My head skips from one thought to the next, and I know that
If this were a conversation I’d be talking way too fast,
And as it is my pencil lines are blurring and
My fingers are tripping over themselves.

In lucid moments I know I’ve got to tell someone
The truth, because it’s escaping towards his vacuum presence
Just for somewhere to go, and I throw up walls because
It’s not the direction I want.

Who is this man? He’s just some
College-age vagabond, just a person I chanced to know,
And if he has a brilliant mind and duplicate philosophy and
Smiles at me when we meet, it’s just coincidence.

Who is this man? My troubles aren’t his
Worry, his problem, his place to listen to; not for
Three more months at least; and if he
Laughed because of my letters, that means nothing.

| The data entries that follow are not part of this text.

(** * Retirement projection calculator (scripts/app.js)

    A shallow embedding of the computational core of [scripts/app.js]:
    the [FinancialProfile] class (constructor data, [validate],
    [hasWindfallInYear]) and the static methods of [CalculationEngine]
    ([project], [calculateSafeWithdrawal], [formatCurrency]).

    Modelling decisions.
    - Ages and calendar years are integers ([Z]).  Amounts of money and
      percentages are JavaScript numbers; they are idealised as exact
      rationals ([Q]): binary64 rounding, NaN and the infinities are
      outside the model, and the negative zero is kept only where
      [formatCurrency] prints it.  Numeric equality ([===] on numbers)
      is [Qeq].
    - A method is a function of the receiver object that returns a
      completion (normal value or thrown [Error]) together with the
      receiver as the method leaves it, so that what a call does to the
      profile is part of the model.
    - [new Date().getFullYear()] is the parameter [currentYear]; one
      calculation reads the same year at each of its clock reads. *)

From Stdlib Require Import ZArith QArith Qround Lqa Lia Bool List.
From Stdlib Require Import String Ascii DecimalString Qpower.
From Equations Require Import Equations.
Import ListNotations.

Local Open Scope Z_scope.
Local Open Scope Q_scope.

(** ** JavaScript numbers and built-ins *)

Module JS.

(** Relational operators on numbers, as booleans. *)
Definition le (x y : Q) : bool := Qle_bool x y.
Definition lt (x y : Q) : bool := negb (Qle_bool y x).
Definition ge (x y : Q) : bool := le y x.
Definition gt (x y : Q) : bool := lt y x.

(** [Math.round(x)]: the integer nearest to [x], ties towards +infinity. *)
Definition Math_round (x : Q) : Z := Qfloor (x + 0.5).

(** [Math.pow(b, k)] at an integer exponent. *)
Definition Math_pow (b : Q) (k : Z) : Q := b ^ k.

Sometimes when my walls slide down a little and
Reason is in view, I know I’ve got to talk to
Someone, other than him, so I can breathe again
And let the thoughts in slowly, one at a time.

As it is I just set the pencil down again and
Close my eyes like I’m sitting in front of the
Sunset I don’t want to see, and take a breath and
Start to write to him again, my head a little lighter.

And if he’s just a vagabond, well
That’s alright with me; hobos all ace poetry,
And if he’s so much more as I suspect then I
Will send this letter on with love

And live in preparation for the next.